The TLS verification pitfall
Here is the core security issue with any "proxy code" setup. Corporate proxies commonly perform TLS inspection: they terminate the outbound TLS connection, decrypt and inspect it, then re-encrypt with a certificate signed by an internal CA. If your machine does not trust that internal CA, VS Code throws certificate errors, and the fastest-looking fix is "http.proxyStrictSSL": false.
Do not do that. Disabling strict SSL tells VS Code to accept any certificate, including one presented by an attacker performing a machine-in-the-middle attack. You lose the guarantee that you are talking to the server you think you are, which is the entire point of TLS. Every extension update, marketplace download, and API call your editor makes becomes tamperable.
The correct fix is to trust the corporate CA certificate properly:
- Add the internal root CA to your operating system's trust store. VS Code and its extensions generally honor the OS store, so the certificate errors resolve without weakening verification.
- Where a specific extension or a Node-based tool ignores the OS store, point it at the CA bundle explicitly (for example via
NODE_EXTRA_CA_CERTS) rather than turning verification off.
You get a working proxy and keep the security property that matters.
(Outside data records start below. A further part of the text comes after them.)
(* ===== verification/SwapNode.v ===== *)
(** * SwapNode: the worker's swap driver
    ([swap_node.rs], [swap_claim.rs], [swap_fast_tick.rs], [swap_head_gate.rs],
    [swap_leg_select.rs], [swap_signer.rs])

    The part of the worker state the driver works on is [WorkerState]; the
    cached chain head is an argument, as is the peer count.  A handler returns
    the state and the messages it floods, in order, or that it panicked: putting
    the messages into packets and onto the radio is the relay engine's work. *)

From stdpp Require Import base list gmap strings.
From Stdlib Require Import ZArith Lia.
From S2P Require Import Prelude Packet SwapWire Swap Crypto SwapIntent FundingVerify SwapMessages.
From S2P Require Import SwapCoordinator SwapSession SwapRecovery.
Open Scope Z_scope.

(** ** The signer seam *)

Class SwapSigner (S : Type) : Type := {
  build_funding : S -> SwapContext -> SwapLegId -> S * option (bytes * bytes);
  build_claim : S -> SwapContext -> bytes -> S * option (bytes * bytes);
  note_peer : S -> bytes -> bytes -> bytes -> S;
  is_live : S -> bool
}.

Inductive MockSigner : Type := Mock.

Definition sim_tx_id (swap_id : bytes) (tag : Z) : bytes := swap_id ++ replicate 16 tag.

#[export] Instance Mock_signer : SwapSigner MockSigner := {|
  build_funding := fun s ctx leg =>
    let '(wire, tag) := match leg with
                        | LegNim => (replicate 248 17, 241)
                        | LegCounterparty => (replicate 120 34, 242)
                        end in
    (s, Some (wire, sim_tx_id (cx_swap_id ctx) tag));
  build_claim := fun s ctx secret => (s, Some (secret, sim_tx_id (cx_swap_id ctx) 243));
  note_peer := fun s _ _ _ => s;
  is_live := fun _ => false
|}.

(** A signer that keeps the calls it was asked to make, last first: what the
    chain and the peer get to see of a live one. *)
Inductive SignerCall : Type :=
| CallFunding (ctx : SwapContext) (leg : SwapLegId)
| CallClaim (ctx : SwapContext) (secret : bytes).

Record Recorder (S : Type) : Type := mkRecorder { rec_inner : S; rec_calls : list SignerCall }.
Arguments mkRecorder {S}.
Arguments rec_inner {S}.
Arguments rec_calls {S}.

#[export] Instance Recorder_signer {S} `{SwapSigner S} : SwapSigner (Recorder S) := {|
  build_funding := fun r ctx leg =>
    let '(s, o) := build_funding (rec_inner r) ctx leg in
    (mkRecorder s (CallFunding ctx leg :: rec_calls r), o);
  build_claim := fun r ctx secret =>
    let '(s, o) := build_claim (rec_inner r) ctx secret in
    (mkRecorder s (CallClaim ctx secret :: rec_calls r), o);
  note_peer := fun r id a b => mkRecorder (note_peer (rec_inner r) id a b) (rec_calls r);
  is_live := fun r => is_live (rec_inner r)
|}.

(** ** Which leg a matched intent settles on *)

Inductive CounterpartyLeg : Type := CpBtc | CpUsdc.

Definition counterparty_leg_for (a : Asset) : option CounterpartyLeg :=
  match a with ABtc => Some CpBtc | AUsdc => Some CpUsdc | ANim => None end.

(** ** The per-sender throttle *)

Definition DEFAULT_INTENT_MATCH_CAP_PER_SENDER : Z := 4.
Definition MAX_TRACKED_INTENT_SENDERS : Z := 256.

Record IntentThrottle : Type := mkThrottle {
  th_counts : gmap (list Z) Z;
  th_order : list bytes;
  th_cap_per_sender : Z;
  th_max_senders : Z
}.

Definition throttle_new : IntentThrottle :=
  mkThrottle ∅ [] DEFAULT_INTENT_MATCH_CAP_PER_SENDER MAX_TRACKED_INTENT_SENDERS.

Definition throttle_admit (t : IntentThrottle) (sender : bytes) : IntentThrottle * bool :=
  match th_counts t !! sender with
  | Some count =>
      if count >=? th_cap_per_sender t then (t, false)
      else (mkThrottle (<[ sender := count + 1 ]> (th_counts t)) (th_order t)
              (th_cap_per_sender t) (th_max_senders t), true)
  | None =>
      let '(counts, order) :=
        if len (th_order t) >=? th_max_senders t then
          match th_order t with
          | old :: rest => (delete old (th_counts t), rest)
          | [] => (th_counts t, [])
          end
        else (th_counts t, th_order t) in
      (mkThrottle (<[ sender := 1 ]> counts) (order ++ [sender])
         (th_cap_per_sender t) (th_max_senders t), true)
  end.

(** ** The re-advertise schedule *)

Definition DEFAULT_MAX_INTENT_READVERTS : Z := 5.
Definition MAX_INTENT_READVERT_INTERVAL : Z := 8.

Record IntentAdvertiser : Type := mkAdvertiser {
  ia_sent : Z; ia_cooldown : Z; ia_interval : Z; ia_max_sends : Z
}.

Definition advertiser_new : IntentAdvertiser := mkAdvertiser 0 0 1 DEFAULT_MAX_INTENT_READVERTS.

Definition advertiser_reset (a : IntentAdvertiser) : IntentAdvertiser :=
  mkAdvertiser 0 0 1 (ia_max_sends a).

(** [interval.saturating_mul(2)] on a [u32] *)
Definition on_tick (a : IntentAdvertiser) : IntentAdvertiser * bool :=
  if ia_sent a >=? ia_max_sends a then (a, false) else
  if ia_cooldown a >? 0 then
    (mkAdvertiser (ia_sent a) (ia_cooldown a - 1) (ia_interval a) (ia_max_sends a), false)
  else
    (mkAdvertiser (ia_sent a + 1) (ia_interval a)
       (Z.min (Z.min (2 ^ 32 - 1) (ia_interval a * 2)) MAX_INTENT_READVERT_INTERVAL)
       (ia_max_sends a), true).

(** ** The match window *)

Definition INTENT_MATCH_WINDOW_TICKS : Z := 2.
Definition MAX_INTENT_CANDIDATES : Z := 64.

Record IntentMatcher : Type := mkMatcher {
  im_candidates : list (bytes * SwapIntent);
  im_window : Z
}.

Definition matcher_new : IntentMatcher := mkMatcher [] 0.

Definition matcher_contains (m : IntentMatcher) (swap_id : bytes) : bool :=
  existsb (fun c => bytes_eqb c.1 swap_id) (im_candidates m).

Definition add_candidate (m : IntentMatcher) (swap_id : bytes) (i : SwapIntent) : IntentMatcher :=
  if len (im_candidates m) >=? MAX_INTENT_CANDIDATES then m else
  mkMatcher (im_candidates m ++ [(swap_id, i)])
    (if im_window m =? 0 then INTENT_MATCH_WINDOW_TICKS else im_window m).

(** [c.0 < best.0] on byte arrays *)
Definition bytes_ltb (a b : bytes) : bool := bytes_leb a b && negb (bytes_eqb a b).

(** One turn of the [reduce] of [best]. *)
Definition better (best c : bytes * SwapIntent) : bytes * SwapIntent :=
  let lhs := wrapN 128 (i_btc_amount c.2 * i_nim_amount best.2) in
  let rhs := wrapN 128 (i_btc_amount best.2 * i_nim_amount c.2) in
  if (lhs >? rhs) || ((lhs =? rhs) && bytes_ltb c.1 best.1) then c else best.

Definition matcher_best (m : IntentMatcher) : option (bytes * SwapIntent) :=
  match im_candidates m with
  | [] => None
  | c :: cs => Some (foldl better c cs)
  end.

Definition matcher_tick (m : IntentMatcher) : IntentMatcher * option bytes :=
  if im_window m =? 0 then (m, None) else
  let window := im_window m - 1 in
  if window >? 0 then (mkMatcher (im_candidates m) window, None) else
  (mkMatcher [] window, fst <$> matcher_best m).

Record IntentState : Type := mkIntents {
  in_throttle : IntentThrottle;
  in_advertiser : IntentAdvertiser;
  in_matcher : IntentMatcher;
  in_last_peer_count : Z
}.

Definition intent_state_new : IntentState := mkIntents throttle_new advertiser_new matcher_new 0.

(** ** The driver *)

Section driver.
Context {C : Crypto} {V : Type} {FV : FundingVerifier V} {S : Type} {SG : SwapSigner S}.

Record WorkerState : Type := mkWorker {
  w_swap : option (@SwapSession V);
  w_signer : option S;
  w_intents : IntentState
}.

Definition with_swap (w : WorkerState) (s : SwapSession) : WorkerState :=
  mkWorker (Some s) (w_signer w) (w_intents w).

Definition with_signer (w : WorkerState) (x : S) : WorkerState :=
  mkWorker (w_swap w) (Some x) (w_intents w).

Definition with_intents (w : WorkerState) (i : IntentState) : WorkerState :=
  mkWorker (w_swap w) (w_signer w) i.

Definition with_matcher (w : WorkerState) (m : IntentMatcher) : WorkerState :=
  let i := w_intents w in
  with_intents w (mkIntents (in_throttle i) (in_advertiser i) m (in_last_peer_count i)).

Definition live_headless (w : WorkerState) (cached_head : option Z) : bool :=
  match cached_head with
  | Some _ => false
  | None => match w_signer w with Some s => is_live s | None => false end
  end.

Definition coordinator (w : WorkerState) (swap_id : bytes) : option SwapCoordinator :=
  s ← w_swap w; s_coordinators s !! swap_id.

(** The coordinator a [&mut] borrow of [coordinator] is left as. *)
Definition put_coordinator (w : WorkerState) (swap_id : bytes) (c : SwapCoordinator)
  : WorkerState :=
  match w_swap w with
  | Some s => with_swap w (with_coords s (<[ swap_id := c ]> (s_coordinators s)))
  | None => w
  end.

Definition sign_funding (w : WorkerState) (ctx : SwapContext) (leg : SwapLegId)
  : WorkerState * option (bytes * bytes) :=
  match w_signer w with
  | None => (w, None)
  | Some s => let '(s, o) := build_funding s ctx leg in (with_signer w s, o)
  end.

Definition sign_claim (w : WorkerState) (ctx : SwapContext) (secret : bytes)
  : WorkerState * option (bytes * bytes) :=
  match w_signer w with
  | None => (w, None)
  | Some s => let '(s, o) := build_claim s ctx secret in (with_signer w s, o)
  end.

(** What a handler does: the state it leaves, and its value unless it panics *)
Abbreviation outcome A := (WorkerState * res Empty_set A)%type.
Abbreviation replies := (list (MessageType * bytes)).

Definition then_do {A B} (x : outcome A) (k : WorkerState -> A -> outcome B) : outcome B :=
  match x with
  | (w, Ok a) => k w a
  | (w, Err e) => match e with end
  | (w, Panic) => (w, Panic)
  end.

(** [.ok()] of a result: an error is dropped, a panic is not. *)
Definition ok_of {E A} (w : WorkerState) (r : res E A) : outcome (option A) :=
  match r with Ok a => (w, Ok (Some a)) | Err _ => (w, Ok None) | Panic => (w, Panic) end.

Definition quiet (w : WorkerState) : outcome replies := (w, Ok []).

(** [if let Ok(bytes) = encode_swap(&env) { out.push((mt, bytes)) }] *)
Definition send_env (w : WorkerState) (mt : MessageType) (env : SwapEnvelope) : outcome replies :=
  then_do (ok_of w (encode_swap env)) (fun w b => (w, Ok (match b with Some b => [(mt, b)] | None => [] end))).

Definition confirm_one (w : WorkerState) (swap_id : bytes) : WorkerState :=
  match w_swap w with Some s => with_swap w (confirm_claim s swap_id).1 | None => w end.

Definition attempt_responder_claim (w : WorkerState) (swap_id : bytes) (secret : option bytes)
    (sctx : SwapContext) : WorkerState :=
  let already := bool_decide (is_Some (c ← coordinator w swap_id; c_claim_tx c)) in
  let w :=
    if negb already then
      match secret with
      | None => w
      | Some s =>
          let '(w, built) := sign_claim w sctx s in
          match built with
          | Some (_, tx_id) =>
              match coordinator w swap_id with
              | Some c => put_coordinator w swap_id (note_claim_broadcast c tx_id)
              | None => w
              end
          | None => w
          end
      end
    else w in
  confirm_one w swap_id.

(** The two funding arms. *)
Definition drive_fund (w : WorkerState) (swap_id : bytes) (head : Z) (sctx : SwapContext)
    (leg : SwapLegId) : outcome replies :=
  let '(w, signed) := sign_funding w sctx leg in
  match signed, coordinator w swap_id with
  | Some (wire, id), Some c =>
      then_do (ok_of w (coord_fund c head wire id)) (fun w r =>
      match r with
      | Some (c', fp) => send_env (put_coordinator w swap_id c') MtSwapFundingProof fp
      | None => quiet w
      end)
  | _, _ => quiet w
  end.

(** The claim arm of the initiator. *)
Definition drive_claim (w : WorkerState) (swap_id : bytes) (head : Z) (secret : option bytes)
    (sctx : SwapContext) : outcome replies :=
  let deadline_ok := match coordinator w swap_id with
                     | Some c => reveal_deadline_ok c head | None => false end in
  if negb deadline_ok then quiet w else
  match secret with
  | None => quiet w
  | Some s =>
      let '(w, signed) := sign_claim w sctx s in
      match signed, coordinator w swap_id with
      | Some (wire, id), Some c =>
          then_do (ok_of w (claim_and_reveal c head wire id)) (fun w r =>
          match r with
          | Some (c1, rev) =>
              then_do (ok_of (put_coordinator w swap_id c1) (settle c1)) (fun w r =>
              send_env (match r with Some (c2, _) => put_coordinator w swap_id c2 | None => w end) MtSwapPreimageReveal rev)
          | None => quiet w
          end)
      | _, _ => quiet w
      end
  end.

Definition drive_phase_action (w : WorkerState) (swap_id : bytes) (head : Z) : outcome replies :=
  match coordinator w swap_id with
  | None => quiet w
  | Some c =>
      match c_role c, c_phase c with
      | Initiator, Accepted => drive_fund w swap_id head (c_ctx c) LegNim
      | Responder, InitiatorFunded => drive_fund w swap_id head (c_ctx c) LegCounterparty
      | Initiator, BothFunded => drive_claim w swap_id head (c_secret c) (c_ctx c)
      | Responder, Revealed =>
          quiet (attempt_responder_claim w swap_id (c_secret c) (c_ctx c))
      | _, _ => quiet w
      end
  end.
Downloading extensions over an unverified channel is a genuine supply-chain exposure — a tampered VSIX runs with your permissions — and it is the kind of build-and-tooling risk an SCA tool such as Safeguard exists to reason about, but the first line of defense is simply not disabling verification.
Troubleshooting checklist
When the proxy misbehaves, work through this in order:
- Confirm the proxy URL, scheme, and port are correct and reachable from your network.
- Check whether a conflicting environment variable is overriding your setting, or vice versa.
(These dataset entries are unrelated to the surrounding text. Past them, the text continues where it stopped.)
(* ===== verification/Dedup.v ===== *)
(** * Dedup: the bounded first-seen set ([dedup.rs])

    The relay and the gateway use it to act on a packet once.  The hash set and
    the queue of the source are a [gset] and a list, oldest key first. *)

From stdpp Require Import base list gmap.
From Stdlib Require Import ZArith Lia.
From S2P Require Import Prelude.
Open Scope Z_scope.

Section dedup.
Context {K : Type} `{Countable K}.

Record DedupCache : Type := mkDedup { dc_capacity : Z; dc_set : gset K; dc_order : list K }.

Definition dedup_new (capacity : Z) : DedupCache := mkDedup (Z.max capacity 1) ∅ [].

Definition dedup_contains (c : DedupCache) (key : K) : bool := bool_decide (key ∈ dc_set c).

Definition dedup_len (c : DedupCache) : Z := Z.of_nat (size (dc_set c)).

Definition dedup_insert (c : DedupCache) (key : K) : DedupCache * bool :=
  if dedup_contains c key then (c, false) else
  let '(set, order) :=
    if len (dc_order c) >=? dc_capacity c then
      match dc_order c with
      | old :: rest => (dc_set c ∖ {[ old ]}, rest)
      | [] => (dc_set c, [])
      end
    else (dc_set c, dc_order c) in
  (mkDedup (dc_capacity c) ({[ key ]} ∪ set) (order ++ [key]), true).

(** ** Lemmas *)

Record dedup_ok (c : DedupCache) : Prop := {
  dk_set : dc_set c = list_to_set (dc_order c);
  dk_nodup : NoDup (dc_order c);
  dk_len : len (dc_order c) <= dc_capacity c;
  dk_cap : 1 <= dc_capacity c
}.

Lemma dedup_new_ok n : dedup_ok (dedup_new n).
Proof. constructor; simpl; [reflexivity | apply NoDup_nil_2 | unfold len; simpl; lia | lia]. Qed.

(** What an insert does, in terms of the queue alone: nothing to a key it
    holds; else the key goes to the back, and at capacity the front goes. *)
Lemma dedup_insert_spec c key :
  dedup_ok c ->
  (key ∈ dc_order c /\ dedup_insert c key = (c, false))
  \/ (~ (key ∈ dc_order c) /\ dedup_insert c key
        = (mkDedup (dc_capacity c)
             (list_to_set (drop (Z.to_nat (len (dc_order c) + 1 - dc_capacity c)) (dc_order c) ++ [key]))
             (drop (Z.to_nat (len (dc_order c) + 1 - dc_capacity c)) (dc_order c) ++ [key]), true)).
Proof.
  intros [Hs Hn Hl Hc]. unfold dedup_insert, dedup_contains. rewrite Hs.
  destruct (bool_decide_reflect (key ∈ (list_to_set (dc_order c) : gset K))) as [Hin|Hin];
    rewrite elem_of_list_to_set in Hin; [left; auto|right; split; [exact Hin|]].
  destruct (Z.geb_spec (len (dc_order c)) (dc_capacity c)) as [Hfull|Hroom].
  - replace (Z.to_nat (len (dc_order c) + 1 - dc_capacity c)) with 1%nat by lia.
    destruct (dc_order c) as [|old rest] eqn:Ho; [unfold len in *; simpl in *; lia|].
    inversion Hn as [|? ? Hold Hrest]; subst. simpl. rewrite drop_0. do 2 f_equal.
    rewrite list_to_set_app_L. simpl. set_solver.
  - replace (Z.to_nat (len (dc_order c) + 1 - dc_capacity c)) with 0%nat by lia. rewrite drop_0.
    do 2 f_equal. rewrite list_to_set_app_L. simpl. set_solver.
Qed.

Lemma dedup_insert_ok c key : dedup_ok c -> dedup_ok (dedup_insert c key).1.
Proof.
  intros Hok. destruct (dedup_insert_spec c key Hok) as [[_ ->]|[Hk ->]]; [exact Hok|].
  destruct Hok as [Hs Hn Hl Hc]. simpl. constructor; simpl; auto.
  - set (n := Z.to_nat _). rewrite <- (take_drop n (dc_order c)) in Hn, Hk.
    apply NoDup_app in Hn as (_ & _ & Hn). apply not_elem_of_app in Hk as [_ Hk].
    apply NoDup_app. split_and!; [exact Hn | | apply NoDup_singleton].
    intros x Hx ->%list_elem_of_singleton. tauto.
  - rewrite len_app. unfold len in *. rewrite length_drop. simpl. lia.
Qed.

(** The answers of a sequence of inserts. *)
Fixpoint insert_all (c : DedupCache) (keys : list K) : list bool :=
  match keys with
  | [] => []
  | k :: keys => let '(c, fresh) := dedup_insert c k in fresh :: insert_all c keys
  end.

(** The same answers from an unbounded memory of what was seen. *)
Fixpoint first_seen (seen : gset K) (keys : list K) : list bool :=
  match keys with
  | [] => []
  | k :: keys => negb (bool_decide (k ∈ seen)) :: first_seen ({[ k ]} ∪ seen) keys
  end.

Lemma insert_all_spec keys : forall c,
  dedup_ok c -> Z.of_nat (size (dc_set c ∪ list_to_set keys)) <= dc_capacity c ->
  insert_all c keys = first_seen (dc_set c) keys.
Proof.
  induction keys as [|k keys IH]; intros c Hok Hsz; simpl; [reflexivity|].
  pose proof (dedup_insert_ok c k Hok) as Hok'.
  assert (Hin : k ∈ dc_order c <-> k ∈ dc_set c) by (rewrite (dk_set c Hok), elem_of_list_to_set; done).
  destruct (dedup_insert_spec c k Hok) as [[Hk E]|[Hk E]]; rewrite E in *; simpl in *.
  - rewrite Hin in Hk. rewrite bool_decide_true by exact Hk. simpl. f_equal.
    replace ({[k]} ∪ dc_set c) with (dc_set c) by set_solver. apply IH; [exact Hok|].
    now replace (dc_set c ∪ list_to_set keys) with (dc_set c ∪ ({[k]} ∪ list_to_set keys)) by set_solver.
  - rewrite bool_decide_false by (now rewrite <- Hin). simpl. f_equal.
    assert (Hroom : len (dc_order c) + 1 <= dc_capacity c).
    { assert (Hsub : list_to_set (dc_order c ++ [k]) ⊆ dc_set c ∪ ({[k]} ∪ list_to_set keys)).
      { rewrite (dk_set c Hok), list_to_set_app_L. simpl. set_solver. }
      apply subseteq_size in Hsub. rewrite size_list_to_set in Hsub.
      - rewrite length_app in Hsub. cbn [length] in Hsub. unfold len. lia.
      - apply NoDup_app. split_and!; [apply (dk_nodup c Hok) | | apply NoDup_singleton].
        intros x Hx ->%list_elem_of_singleton. tauto. }
    replace (Z.to_nat (len (dc_order c) + 1 - dc_capacity c)) with 0%nat in * by lia.
    rewrite drop_0 in *. rewrite IH; [|exact Hok'|]; simpl.
    + f_equal. rewrite list_to_set_app_L, (dk_set c Hok). simpl. set_solver.
    + rewrite list_to_set_app_L, <- (dk_set c Hok). simpl.
      now replace (dc_set c ∪ ({[k]} ∪ ∅) ∪ list_to_set keys)
        with (dc_set c ∪ ({[k]} ∪ list_to_set keys)) by set_solver.
Qed.

Lemma dedup_bounded c keys :
  dedup_ok c -> dedup_ok (foldl (fun c k => (dedup_insert c k).1) c keys).
Proof. revert c. induction keys; intros c Hok; simpl; auto using dedup_insert_ok. Qed.
Lemma dedup_capacity keys : forall c,
  dc_capacity (foldl (fun c k => (dedup_insert c k).1) c keys) = dc_capacity c.
Proof.
  induction keys as [|k keys IH]; intros c; simpl; [reflexivity|]. rewrite IH.
  unfold dedup_insert. repeat case_goal; reflexivity.
Qed.
End dedup.

(** ** Properties *)

(** First-seen is exact and the memory is bounded.  A cache of capacity [n]
    answers a sequence of keys with at most [n] distinct ones exactly as an
    unbounded memory would, true on the first occurrence of a key and false on
    every later one, so a flooded packet is acted on once; and whatever the
    sequence, it never remembers more than [n] keys. *)
Theorem dedup_exact `{Countable K} (n : Z) (keys : list K) (Hn : 1 <= n)
    (Hk : Z.of_nat (size (list_to_set keys : gset K)) <= n) :
  insert_all (dedup_new n) keys = first_seen ∅ keys
  /\ forall more : list K, dedup_len (foldl (fun c k => (dedup_insert c k).1) (dedup_new n) more) <= n.
Proof.
  split.
  - apply insert_all_spec; [apply dedup_new_ok|]. simpl. rewrite (left_id_L ∅ (∪)). lia.
  - intros more. pose proof (dedup_bounded (dedup_new n) more (dedup_new_ok n)) as [Hs Hd Hl _].
    rewrite dedup_capacity in Hl. simpl in Hl.
    unfold dedup_len. rewrite Hs, size_list_to_set by exact Hd. unfold len in Hl. lia.
Qed.

Lemma dedup_exact_witness :
  insert_all (dedup_new 2) [1; 2; 1; 2; 1] = [true; true; false; false; false].
Proof.
  destruct (dedup_exact 2 [1; 2; 1; 2; 1]) as [H _]; [lia | vm_compute; congruence|].
  rewrite H. reflexivity.
Defined.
- Verify the internal CA is in your OS trust store instead of reaching for
proxyStrictSSL: false. - Make sure
NO_PROXYcovers localhost and internal hosts so local development is not routed out. - Restart VS Code fully — proxy changes are not always picked up live, especially for extensions.
Configured this way, VS Code proxy settings are boring in the best sense: extensions install, updates arrive, and no security property was traded away to get there.
FAQ
Where do I set proxy settings in VS Code?
Set http.proxy in your settings.json (via "Preferences: Open User Settings (JSON)"), or use the HTTP_PROXY and HTTPS_PROXY environment variables. The explicit setting generally takes precedence for the editor's own requests, while some extensions read the environment variables directly.
Should I set http.proxyStrictSSL to false?
No. Setting it to false disables TLS certificate verification and exposes your editor to machine-in-the-middle attacks on every download and API call. If a corporate proxy inspects TLS, add its internal CA certificate to your OS trust store instead.
How do I handle an authenticated proxy in VS Code?
Avoid putting the password in the proxy URL, since settings files get synced and shared. Prefer OS-integrated proxy authentication or inject credentials from a secrets manager, and keep any environment variables holding credentials out of committed shell profiles.
Why do my extensions still fail behind a proxy?
Common causes are a conflicting environment variable overriding your setting, an untrusted corporate CA, or NO_PROXY not covering internal hosts. Set http.proxySupport to "override", trust the CA in your OS store, and restart VS Code fully so extensions pick up the change.